Results. The UHR group showed impairments in labeling facial expressions of others, in addition to a spared selleck screening library ability to recognize facial identity. More specifically, the UHR group made more errors in labeling neutral expressions compared to the controls, learn more and an analysis of error types indicated that neutral faces were misattributed as being angry.
The degree of misattribution of neutral-as-angry faces correlated significantly with reduced inhibitory control.
Conclusions. Our findings suggest that misattributing social cues might contribute to vulnerability for psychosis. This social cognitive deficit may be related to problems in inhibitory control, which potentially plays an important role in the selection of appropriate social meaning. These findings may have relevance for understanding the mechanisms underlying prodromal social dysfunction, which should be targeted in future remediation interventions.”

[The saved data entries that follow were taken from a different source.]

(** * Glogos genesis ceremony: attestation protocol

    A shallow embedding of [ceremony/witness.py] (and of the cryptographic
    section of [scripts/verify_quick.py] / [scripts/verify_full.py]) together
    with the properties the specification states about it.

    Conventions of the embedding:
    - Python [bytes] are [list byte]; Python [int] is [Z].
    - Python [str] is [string]; a character stands for the code point of the
      same number (U+0000..U+00FF), which covers every literal of the
      program and every hex text. Texts with other code points are outside
      the embedding; among them are those UTF-8 cannot encode (a lone
      surrogate), on which [str.encode] raises [UnicodeEncodeError].
    - A Python exception is a [Raise], threaded by a small error monad.
    - [hashlib.sha256] is the function of FIPS 180-4, written out below and
      checked against the published vectors; PyNaCl's Ed25519 is an interface
      ([NaCl]) whose absence ([None]) is the program's [NACL_AVAILABLE = False]. *)

From Stdlib Require Import ZArith Lia Strings.Byte Ascii String List Permutation Sorted.
From stdpp Require Import base tactics option list sorting strings gmap.

Local Open Scope Z_scope.

(** ** Exceptions *)

Inductive exn : Type :=
  | ValueError                    (* bytes.fromhex on a malformed text *)
  | StructError                   (* struct.pack('>Q', n) out of range *)
  | RuntimeError (msg : string)   (* raised by the program itself *)
  | KeyError (key : string)       (* missing dict key *)
  | CryptoError.                  (* raised inside PyNaCl *)

Inductive result (A : Type) : Type :=
  | Ok (a : A)
  | Raise (e : exn).
Arguments Ok {A} a.
Arguments Raise {A} e.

“Depressive disorders have been linked to the combined dysregulation of the hypothalamus-pituitary-adrenal MK5108 supplier (HPA)-axis and the serotonergic system. The HPA-axis
and serotonergic (5-HT) neurons exert reciprocal regulatory actions. It has been reported that glucocorticoid-glucocorticoid receptor (GR) signaling influences serotonin transporter (5-HTT) transcription but data also points to the fact that 5-HTT expression is regulated nongenomically via redistribution of 5-HTT from the cell surface into intracellular compartments. In order to analyze the acute effects of glucocorticoids on 5-HTT cell surface localization we differentiated serotonergic neurons from mouse embryonic stem (ES) cells derived from the C57BL/6N blastocysts. These postmitotic 5-HT neurons express all relevant serotonergic markers following the application of a growth factor-based differentiation protocol. Increasing concentrations of the GR agonist dexamethasone (Dex) resulted in enhanced, dose-dependent 5-HTT cell surface localization in the presence of the protein synthesis inhibitor cycloheximide already 1 h after incubation. Inhibition of GR function by the specific GR-antagonist mifepristone abolished the increase in 5-HTT cell surface localization.